The Goob di Guy Myhill: Recensione in Anteprima
Il cinema indipendente inglese, il migliore della sua categoria nel Vecchio Continente, gode di buona salute. The Goob, interessante esordio di Guy Myhill, conferma la diagnosi con un film imperfetto ma che tocca le corde giuste
The Fucking Goob. È così che chiamano Gooba (Liam Walpole), sedicenne che vive nel più verace dei countryside britannici, sbucciandosi quotidianamente le mani a forza di lavorare la terra. Goob Taylor sembra un ragazzo come tanti, apparentemente spassoso sebbene taciturno. All’inizio del film viene consegnato da un bus scolastico presso un posto sperduto tra le campagne; scende in mutande lui, svestitosi di quell’ingombrante uniforme che comunque aveva già provveduto a vandalizzare.
La sua storia, che è poi quella di questo film, è dura, sebbene non ci sia nuova. L’esordiente Guy Myhill ci catapulta in un contesto di cui non sappiamo nulla, più che in relazione ai luoghi, alle oscure dinamiche che lo reggono. C’è tanto cinema indipendente americano in The Goob, che di fatto si appropria di certe categorie proprie di quella fetta di mondo per raccontarcene il corrispettivo britannico. La zona rurale come mondo a sé, regolato da leggi oscure, tendenzialmente ostili all’uomo. Qualunque uomo. Un po’ come se Darwin, lontani dalla cosiddetta civiltà, si fosse rivolto specificatamente a realtà di questo tipo.
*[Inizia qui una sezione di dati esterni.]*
(* ===== verification/NodeStart.v ===== *)
(** * The start of the node: src/store/src/db.rs and src/shared/src/shared.rs

    On an empty database the genesis block of the consensus is written; on one
    that has a chain, the tip and the epoch are read back; the table of proposals
    is built from the blocks of the window.  The result is the state of the chain
    service with which all runs begin. *)

From S2P Require Import Prelude Capacity NumExt Difficulty Types Molecule Errors Epoch Cell Consensus Hashes Store Dao.
From S2P Require Import ProposalTable TransactionVerifier ContextualVerifier ChainCell Chain Reorg ChainIndex.

Section start.
Context `{NumExt} `{LruCache CacheEntry}.

(** The loop over the transactions of the genesis block. *)
Definition genesis_cells (s : Store) (genesis : BlockView) : Store :=
  foldl (fun s tx => update_cell_set s (tx_hash tx) (tx_meta (BlockView_header genesis) tx false)) s
    (BlockView_transactions genesis).

Definition ChainDB_init (s : Store) (consensus : Consensus) : outcome Error Store :=
  let genesis := genesis_block consensus in
  let epoch := genesis_epoch_ext consensus in
  difficulty ← HeaderView_difficulty (BlockView_header genesis);
  let ext := mkBlockExt (HeaderView_timestamp (BlockView_header genesis)) difficulty 0 (Some true) [] in
  let s := genesis_cells s genesis in
  let s := insert_block s genesis in
  let s := insert_block_ext s (block_hash genesis) ext in
  let s := insert_tip_header s (BlockView_header genesis) in
  let s := insert_current_epoch_ext s epoch in
  let s := insert_block_epoch_index s (block_hash genesis) (last_block_hash_in_previous_epoch epoch) in
  let s := insert_epoch_ext s (last_block_hash_in_previous_epoch epoch) epoch in
  attach_block s genesis.

Definition init_store (s : Store) (consensus : Consensus) : outcome Error (HeaderView * EpochExt * Store) :=
  match get_tip_header s ≫= fun header => (fun epoch => (header, epoch)) <$> get_current_epoch_ext s with
  | Some (tip_header, epoch) =>
      match get_block_hash s 0 with
      | Some hash =>
          if decide (hash = genesis_hash consensus) then Ok (tip_header, epoch, s)
          else Err (into (GenesisMismatch (genesis_hash consensus) hash))
      | None => Err (into Database)
      end
  | None =>
      s ← ChainDB_init s consensus;
      Ok (BlockView_header (genesis_block consensus), genesis_epoch_ext consensus, s)
  end.

(** The proposals of a stored block and its uncles. *)
Definition stored_proposals (s : Store) (hash : Byte32) : gset bytes :=
  let ids := list_to_set (default [] (get_block_proposal_txs_ids s hash)) in
  match get_block_uncles s hash with
  | Some us => ids ∪ list_to_set (uncles_data us ≫= uncle_proposals)
  | None => ids
  end.

Definition init_row (s : Store) (t : ProposalTable) (bn : Z) : ProposalTable :=
  match get_block_hash s bn with
  | Some hash => (ProposalTable_insert t bn (stored_proposals s hash)).2
  | None => t
  end.

Definition init_proposal_table (s : Store) (consensus : Consensus) :
    outcome Error (ProposalTable * ProposalView) :=
  tip ← expect (get_tip_header s);
  let tip_number := HeaderView_number tip in
  let window := tx_proposal_window consensus in
  let proposal_start := saturating_sub tip_number (farthest window) in
  let proposal_ids := foldl (init_row s) (ProposalTable_new window)
                        (seqZ proposal_start (tip_number + 1 - proposal_start)) in
  '(_, proposals, proposal_ids) ← ProposalTable_finalize proposal_ids (mkProposalView ∅ ∅) tip_number;
  Ok (proposal_ids, proposals).

(** [Shared::init] up to the services it starts: the state of the chain service. *)
Definition Shared_init (s : Store) (consensus : Consensus) (cache_size : nat) : outcome Error ChainService :=
  '(tip_header, epoch, s) ← init_store s consensus;
  ext ← ok_or (into Database) (get_block_ext s (header_hash tip_header));
  '(table, proposals) ← init_proposal_table s consensus;
  Ok (mkChainService s (mkSnapshot tip_header (total_difficulty ext) epoch s proposals) table
        (lru_new cache_size)).
End start.

(** ** The cell set of the genesis block *)

Definition put_cells (genesis : BlockView) (m : gmap Byte32 TransactionMeta) (txs : list TransactionView) :
    gmap Byte32 TransactionMeta :=
  foldl (fun m tx => <[tx_hash tx := tx_meta (BlockView_header genesis) tx false]> m) m txs.

Lemma genesis_cells_put s g :
  genesis_cells s g = set_col_cell_set s (put_cells g (col_cell_set s) (BlockView_transactions g)).
Proof.
  unfold genesis_cells. generalize (BlockView_transactions g). intros txs. revert s.
  induction txs as [|tx txs IH]; intros s; unfold put_cells; cbn [foldl]; [by destruct s|]; fold (put_cells g). by rewrite IH.
Qed.

(** Attaching adds the same cells when no transaction spends an output of another. *)
Lemma attach_cells_put g txs s :
  (forall o, o ∈ block_inputs txs -> op_tx_hash o ∉ tx_hash <$> txs /\ col_cell_set s !! op_tx_hash o = None) ->
  foldl (attach_tx g) s txs = set_col_cell_set s (put_cells g (col_cell_set s) txs).
Proof.
  revert s. induction txs as [|tx txs IH]; intros s Hin; unfold put_cells; cbn [foldl]; [by destruct s|]; fold (put_cells g).
  assert (foldl attach_input s (TransactionView_input_pts_iter tx) = s) as Hs.
  { assert (forall o, o ∈ TransactionView_input_pts_iter tx -> col_cell_set s !! op_tx_hash o = None) as Hno.
    { intros o Ho. apply Hin. rewrite block_inputs_cons, elem_of_app. by left. }
    clear IH Hin. induction (TransactionView_input_pts_iter tx) as [|o os IHo]; [done|]. cbn [foldl].
    assert (attach_input s o = s) as ->.
    { unfold attach_input, get_tx_meta. rewrite Hno; [done|by left]. }
    apply IHo. intros o' Ho'. apply Hno. by right. }
  unfold attach_tx at 2. rewrite Hs, IH; [done|]. intros o Ho.
  destruct (Hin o) as [Hh Hc]; [rewrite block_inputs_cons, elem_of_app; by right|].
  rewrite fmap_cons, not_elem_of_cons in Hh. split; [apply Hh|]. cbn. rewrite lookup_insert_ne; [done|].
  destruct Hh. congruence.
Qed.

(** ** Starting on an empty database *)

(** What is asked of the genesis block: it is the view of its parts, at height 0,
    and none of its transactions spends an output of another. *)
Record genesis_ok (consensus : Consensus) : Prop := {
  go_view : BlockView_new_unchecked (BlockView_header (genesis_block consensus))
    (BlockView_uncles (genesis_block consensus)) (BlockView_transactions (genesis_block consensus))
    (block_proposals (block_data (genesis_block consensus))) = genesis_block consensus;
  go_ok : view_ok (genesis_block consensus);
  go_number : BlockView_number (genesis_block consensus) = 0;
  go_hash : genesis_hash consensus = block_hash (genesis_block consensus);
  go_target : is_u32 (compact_target (BlockView_raw (genesis_block consensus)));
  go_spends o : o ∈ block_inputs (BlockView_transactions (genesis_block consensus)) ->
    op_tx_hash o ∉ tx_hash <$> BlockView_transactions (genesis_block consensus);
}.

Section fresh.
Context `{NumExt} `{NS : !NumExtSpec H} `{LruCache CacheEntry} (consensus : Consensus).
Hypothesis Hg : genesis_ok consensus.
Abbreviation genesis := (genesis_block consensus).

(** The rows that [attach_block] writes, and the cells, are those of a replay. *)
Lemma attach_is_replay r s :
  col_cell_set r = put_cells genesis ∅ (BlockView_transactions genesis) ->
  col_index r = ∅ -> col_index_hash r = ∅ -> col_uncles r = ∅ -> col_tx_info r = ∅ ->
  attach_block (E:=Error) r genesis = Ok s ->
  attach_main (E:=Error) (blank s) genesis = Ok s.
Proof.
  intros Hc R1 R2 R3 R4 Hs. unfold attach_block in Hs. rewrite R1, R2, R3, R4 in Hs.
  apply bind_Ok in Hs as (us & Hus & Hs). injection Hs as <-.
  unfold attach_main, attach_block. rewrite Hus. step. f_equal. unfold attach_block_cell.
  set (s1 := set_main_chain (blank _) _ _ _ _).
  assert (col_cell_set s1 = ∅) as H1 by done.
  rewrite (attach_cells_put genesis (BlockView_transactions genesis) s1), H1.
  - subst s1. rewrite <- Hc. by destruct r.
  - intros o Ho. rewrite H1, lookup_empty. split; [by apply Hg|done].
Qed.

Lemma init_fresh :
  exists s, ChainDB_init empty_store consensus = Ok s /\ attach_main (E:=Error) (blank s) genesis = Ok s /\
    col_header s = {[ block_hash genesis := BlockView_header genesis ]} /\
    col_body s = {[ block_hash genesis := BlockView_transactions genesis ]} /\
    col_block_uncle s = {[ block_hash genesis := BlockView_uncles genesis ]} /\
    col_proposal_ids s = {[ block_hash genesis := block_proposals (block_data genesis) ]} /\
    (exists ext, col_ext s = {[ block_hash genesis := ext ]} /\ verified ext = Some true) /\
    col_index s = {[ 0 := block_hash genesis ]} /\ col_index_hash s = {[ block_hash genesis := 0 ]} /\
    meta_tip s = Some (block_hash genesis).
Proof.
  unfold ChainDB_init, HeaderView_difficulty.
  destruct (compact_to_difficulty_Ok (E:=Error) _ (go_target _ Hg)) as (d & Hd & _).
  change (compact_target (BlockView_raw genesis)) with (compact_target (HeaderView_raw (BlockView_header genesis))) in Hd.
  rewrite Hd. step. rewrite genesis_cells_put.
  destruct (view_uncles_Ok (E:=Error) _ (go_ok _ Hg)) as (us & Hus & _).
  set (r := insert_epoch_ext _ _ _).
  assert (attach_block (E:=Error) r genesis = Ok (set_main_chain r (<[0 := block_hash genesis]> ∅)
    (<[block_hash genesis := 0]> ∅) (foldl (fun m u => <[uncle_hash u := UncleBlockView_header u]> m) ∅ us)
    (foldl (fun m '(index, h) => <[h := mkTransactionInfo (block_hash genesis) 0
      (HeaderView_epoch (BlockView_header genesis)) index]> m) ∅ (enumerate (block_tx_hashes genesis))))) as Ha.
  { unfold attach_block. rewrite Hus, (go_number _ Hg). reflexivity. }
  rewrite Ha. eexists. split; [reflexivity|]. split.
  { apply (attach_is_replay r).
    6: exact Ha. all: unfold r; cbn; reflexivity. }
  cbn. rewrite !insert_empty. split_and!; try reflexivity. by eexists.
Qed.

(** The table of a chain that has the genesis block only. *)
Lemma fresh_table s :
  col_index s = {[ 0 := block_hash genesis ]} -> get_tip_header s = Some (BlockView_header genesis) ->
  window_wf (tx_proposal_window consensus) ->
  exists t v, init_proposal_table s consensus = Ok (t, v).
Proof.
  intros Hi Ht [Hc Hf]. unfold init_proposal_table. rewrite Ht. step.
  change (HeaderView_number (BlockView_header genesis)) with (BlockView_number genesis). rewrite (go_number _ Hg).
  set (t := foldl _ _ _).
  assert (proposal_window t = tx_proposal_window consensus) as Hw.
  { subst t. generalize (seqZ (saturating_sub 0 (farthest (tx_proposal_window consensus)))
      (0 + 1 - saturating_sub 0 (farthest (tx_proposal_window consensus)))). intros l.
    change (tx_proposal_window consensus) with (proposal_window (ProposalTable_new (tx_proposal_window consensus))) at 2.
    generalize (ProposalTable_new (tx_proposal_window consensus)). induction l as [|n l IH]; intros t; [done|].
    cbn [foldl]. rewrite IH. unfold init_row. by destruct (get_block_hash s n). }
  unfold ProposalTable_finalize. rewrite Hw. unfold u64_add. rewrite fit_in_range by zlia. step.
  rewrite (proj2 (Z.leb_le _ _)) by lia. step. by eexists _, _.
Qed.

(** The node starts: the chain service has the genesis block as its main chain. *)
Lemma start_fresh_Ok size :
  window_wf (tx_proposal_window consensus) ->
  exists s, Shared_init empty_store consensus size = Ok s /\ chain_inv s [genesis] /\
    replays (db s) [genesis] /\ snap_epoch_ext (snapshot s) = genesis_epoch_ext consensus.
Proof.
  intros Hw. destruct init_fresh as (s & Hs & Ha & Hh & Hb & Hu & Hp & (ext & He & Hv) & Hi & Hih & Ht).
  assert (get_tip_header s = Some (BlockView_header genesis)) as Htip.
  { unfold get_tip_header, get_block_header. rewrite Ht, Hh. cbn. apply lookup_singleton_eq. }
  destruct (fresh_table s Hi Htip Hw) as (t & v & Htv).
  assert (init_store empty_store consensus = Ok (BlockView_header genesis, genesis_epoch_ext consensus, s)) as His.
  { unfold init_store. change (get_tip_header empty_store) with (@None HeaderView). by rewrite Hs. }
  unfold Shared_init. rewrite His. step.
  assert (get_block_ext s (header_hash (BlockView_header genesis)) = Some ext) as Hext.
  { unfold get_block_ext. rewrite He. apply lookup_singleton_eq. }
  rewrite Hext. step. rewrite Htv. step. eexists. split; [reflexivity|].
  assert (path s [genesis]) as Hpath.
  { split.
    - repeat constructor; rewrite ?Hh, ?Hb, ?Hu, ?Hp; try apply lookup_singleton_eq. apply Hg.
    - intros [|i] b; [|done]. cbn. intros [= <-]. apply Hg.
    - intros [|i] b b'; done. }
  split_and!; [|unfold replays; cbn [db try_fold]; rewrite Ha; reflexivity|done]. split; cbn; try done.
  - split; cbn; [done|done|by rewrite <- Htip; unfold get_tip_header; rewrite Ht|].
    exists ext. unfold get_block_ext. by rewrite He, lookup_singleton_eq.
  - split; intros i x; rewrite ?Hi, ?Hih, lookup_singleton_Some; split.
    + intros [<- <-]. exists genesis. split_and!; [by left|by apply Hg|done].
    + intros (b & ->%list_elem_of_singleton & <- & <-). by rewrite (go_number _ Hg).
    + intros [<- <-]. exists genesis. split_and!; [by left|done|by apply Hg].
    + intros (b & ->%list_elem_of_singleton & <- & <-). by rewrite (go_number _ Hg).
  - intros hash. by rewrite Hh, He, !lookup_singleton_is_Some.
  - intros hash. rewrite Hh, lookup_singleton_is_Some. intros <-. by exists [genesis].
Qed.
End fresh.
Gooba vive con la madre, il fratello ed il patrigno, Gene Womack (Sean Harris). Quest’ultimo, poco alla volta, emerge come il vero antagonista di questa storia, che è senz’altro asciutta (in tutti i sensi, tanto che il “parlato” è pochissimo) ma che nondimeno riesce a colpire come un macigno in alcuni punti. È vero, non si avverte quel senso di oppressione che ci si aspetterebbe da una situazione così borderline come quella vissuta da Gooba, ma praticamente da tutti. Succubi di Gene, deplorevole tiranno, nessuno in quella zona riesce a far fronte alla costante e soverchiante ira dell’auto-proclamatosi re.
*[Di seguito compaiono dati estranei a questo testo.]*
(** The map and the removed entries after the call. *)
Lemma remove_descendants_result :
  let r := SortedTxMap_remove_entry_and_descendants m0 root in
  te_id <$> r.1 ≡ₚ elements doomed_in /\ (forall e, e ∈ r.1 -> stm_entries m0 !! te_id e = Some e) /\
  (forall x, stm_entries r.2 !! x = if decide (x ∈ doomed) then None else stm_entries m0 !! x) /\
  (forall x, stm_links r.2 !! x = if decide (x ∈ doomed) then None
    else if decide (x ∈ direct_ids (stm_links m0) Parents root) then remove_child root <$> stm_links m0 !! x
    else stm_links m0 !! x) /\
  index_ok (stm_entries r.2) (stm_index r.2) /\ max_ancestors_count r.2 = max_ancestors_count m0.
Proof.
  unfold SortedTxMap_remove_entry_and_descendants.
  assert (exists link, stm_links m0 !! root = Some link) as [link Hl] by (by apply (wf_dom m0 Hm0)).
  pose proof (remove_loop_spec (S (link_count (stm_links m0))) m0 [root] [] ∅ removing_start) as Hr.
  destruct (remove_loop _ m0 [root] []) as [m removed]. cbn [fst snd length] in *.
  specialize (Hr ltac:(lia)). destruct Hr as [R1 R2 R3 R4 R5 R6 _ _ _ _].
  assert (forall (A : Type) (f : gmap ProposalShortId A) x, is_Some (f !! x) <-> is_Some (stm_entries m0 !! x) ->
    (if decide (x ∈ doomed_in) then None else f !! x) = if decide (x ∈ doomed) then None else f !! x) as Hin.
  { intros A f x Hx. unfold doomed_in. destruct (decide (x ∈ doomed)) as [Hd|Hd].
    - destruct (f !! x) eqn:Hf; [|by case_decide]. rewrite decide_True; [done|].
      apply elem_of_filter. split; [by apply Hx|done].
    - rewrite decide_False; [done|]. set_solver. }
  split_and!; [done|done| | |done|done].
  - intros x. cbn. rewrite R3. by apply Hin.
  - intros x. cbn. rewrite Hl, foldl_alter by apply hash_iter_NoDup.
    rewrite (decide_ext _ (x ∈ link_parents link)) by apply elem_of_hash_iter.
    unfold direct_ids. rewrite Hl, R4, Hin by apply (wf_dom m0 Hm0). cbn. repeat case_decide; done.
Qed.

Lemma remove_descendants_direct x r :
  direct_ids (stm_links (SortedTxMap_remove_entry_and_descendants m0 root).2) r x =
  if decide (x ∈ doomed) then ∅
  else match r with
       | Parents => direct_ids (stm_links m0) Parents x
       | Children => direct_ids (stm_links m0) Children x ∖ {[root]}
       end.
Proof.
  destruct remove_descendants_result as (_ & _ & _ & Hl & _ & _). unfold direct_ids at 1. rewrite Hl.
  case_decide as Hd; [done|]. case_decide as Hp.
  - unfold direct_ids. destruct (stm_links m0 !! x), r; cbn; set_solver.
  - fold (direct_ids (stm_links m0) r x). destruct r; [done|]. symmetry. apply difference_disjoint_L.
    intros y Hy ->%elem_of_singleton. by apply Hp, (wf_sym m0 Hm0).
Qed.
Sarebbe facile dire che ciò che manca a Myhill è una certa maturità, e che perciò il suo film risulta un po’ acerbo, ma di fatto è vero che la seppur tangibile vitalità del suo ritratto risente di alcune imperfezioni. E questo nonostante un Harris (visto proprio recentemente in Liberaci dal male) azzeccatissimo, spregevole figura che incute una certa soggezione. Non sta a lui trascinare il film ma è innegabile che la sua presenza s’imponga con una certa statura, anche se, come già accennato, The Goob cede qualcosa in termini di coinvolgimento laddove deve trasmettere l’asfissia di un luogo nel quale tutti sono sudditi di un solo, inattaccabile dittatore. Un mostro archetipico apparentemente invincibile.
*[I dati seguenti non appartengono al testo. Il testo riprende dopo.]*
(* ===== verification/ProposedPool.v ===== *)
(** * The proposed pool: src/tx-pool/src/component/proposed.rs

    The transactions that may be committed, with the edges between them: which
    outputs of pool transactions are spent by which pool transaction ([inner]),
    which outputs outside the pool are ([outer]), and which transactions refer to
    an out point as a dependency ([deps]).  [proposed_no_double_spend] shows that
    no two transactions of the pool spend the same output and that the pool, as a
    cell provider, reports every spent output dead; [proposed_cell_no_panic] that
    looking up a cell never panics.  Three theorems evaluate what the pool does
    outside the assumptions of these invariants. *)

From S2P Require Import Prelude Capacity NumExt Types Molecule Errors Cell PoolEntry SortedTxMap.

(** ** Edges *)

Record Edges := mkEdges {
  ed_inner : gmap OutPoint (option ProposalShortId);
  ed_outer : gmap OutPoint (option ProposalShortId);
  ed_deps : gmap OutPoint (gset ProposalShortId);
}.

Definition set_inner (self : Edges) (inner : gmap OutPoint (option ProposalShortId)) : Edges :=
  mkEdges inner (ed_outer self) (ed_deps self).
Definition set_outer (self : Edges) (outer : gmap OutPoint (option ProposalShortId)) : Edges :=
  mkEdges (ed_inner self) outer (ed_deps self).
Definition set_deps (self : Edges) (deps : gmap OutPoint (gset ProposalShortId)) : Edges :=
  mkEdges (ed_inner self) (ed_outer self) deps.

Definition insert_outer (self : Edges) (key : OutPoint) (value : ProposalShortId) : Edges :=
  set_outer self (<[key := Some value]> (ed_outer self)).
Definition remove_outer (self : Edges) (key : OutPoint) : option ProposalShortId * Edges :=
  (mjoin (ed_outer self !! key), set_outer self (delete key (ed_outer self))).
Definition remove_inner (self : Edges) (key : OutPoint) : option ProposalShortId * Edges :=
  (mjoin (ed_inner self !! key), set_inner self (delete key (ed_inner self))).
Definition mark_inpool (self : Edges) (key : OutPoint) : Edges :=
  set_inner self (<[key := None]> (ed_inner self)).
Definition get_inner (self : Edges) (key : OutPoint) : option (option ProposalShortId) := ed_inner self !! key.
Definition get_outer (self : Edges) (key : OutPoint) : option (option ProposalShortId) := ed_outer self !! key.
Definition remove_deps (self : Edges) (key : OutPoint) : option (gset ProposalShortId) * Edges :=
  (ed_deps self !! key, set_deps self (delete key (ed_deps self))).
Definition insert_deps (self : Edges) (key : OutPoint) (value : ProposalShortId) : Edges :=
  set_deps self (<[key := {[value]} ∪ default ∅ (ed_deps self !! key)]> (ed_deps self)).
Definition delete_value_in_deps (self : Edges) (key : OutPoint) (value : ProposalShortId) : Edges :=
  match ed_deps self !! key with
  | Some x =>
      let x := x ∖ {[value]} in
      set_deps self (if decide (x = ∅) then delete key (ed_deps self) else <[key := x]> (ed_deps self))
  | None => self
  end.

(** ** The pool *)

Record ProposedPool := mkProposedPool {
  pp_edges : Edges;
  pp_inner : SortedTxMap;
}.

Definition ProposedPool_new (max_ancestors_count : Z) : ProposedPool :=
  mkProposedPool (mkEdges ∅ ∅ ∅) (SortedTxMap_new max_ancestors_count).
Definition ProposedPool_contains_key (self : ProposedPool) (id : ProposalShortId) : bool :=
  SortedTxMap_contains_key (pp_inner self) id.
Definition ProposedPool_get (self : ProposedPool) (id : ProposalShortId) : option TxEntry :=
  SortedTxMap_get (pp_inner self) id.
Definition ProposedPool_get_tx (self : ProposedPool) (id : ProposalShortId) : option TransactionView :=
  te_transaction <$> ProposedPool_get self id.
Definition ProposedPool_size (self : ProposedPool) : Z := SortedTxMap_size (pp_inner self).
Nonostante ciò, resta una più che discreta prima prova per Myhill, che compensa l’inesperienza con una regia fresca, diretta e pressoché mai superflua. Per un film che si limita a mostrare, senza informarci d’alcunché se non riguardo a ciò che avviene nell’immediato. Per esempio: chi è Goob? E Gene? Come sono finiti in quel mondo? Quando? Perché?
Tutti quesiti giustificati ma che Myhill dribbla intelligentemente, offrendoci uno spettacolo che non eccede in stilizzazioni di alcun tipo, andando dritto al sodo ogni due per te, per quanto possibile. Riuscendo peraltro a somministrare, The Goob, momenti teneri in mezzo a tanta durezza, che è più psicologica che altro. Ed infatti la chiusa, a conti fatti aperta, pone il sigillo su quanto è sì possibile intuire in precedenza; ma lo fa con garbo, dando ragione di quella che è la prima frase di senso compiuto del film, quando il conducente del bus di cui sopra augura a Gooba di riuscire a scappare da quel posto. Ci vuole tutto il film per capire perché non sia così facile scappare. Non per Gooba almeno.
Voto di Antonio: 7
Voto di Federico: 6,5
The Goob (Regno Unito, 2014), di Guy Myhill. Con Liam Walpole, Sean Harris, Sienna Guillory, Oliver Kennedy e Marama Corlett.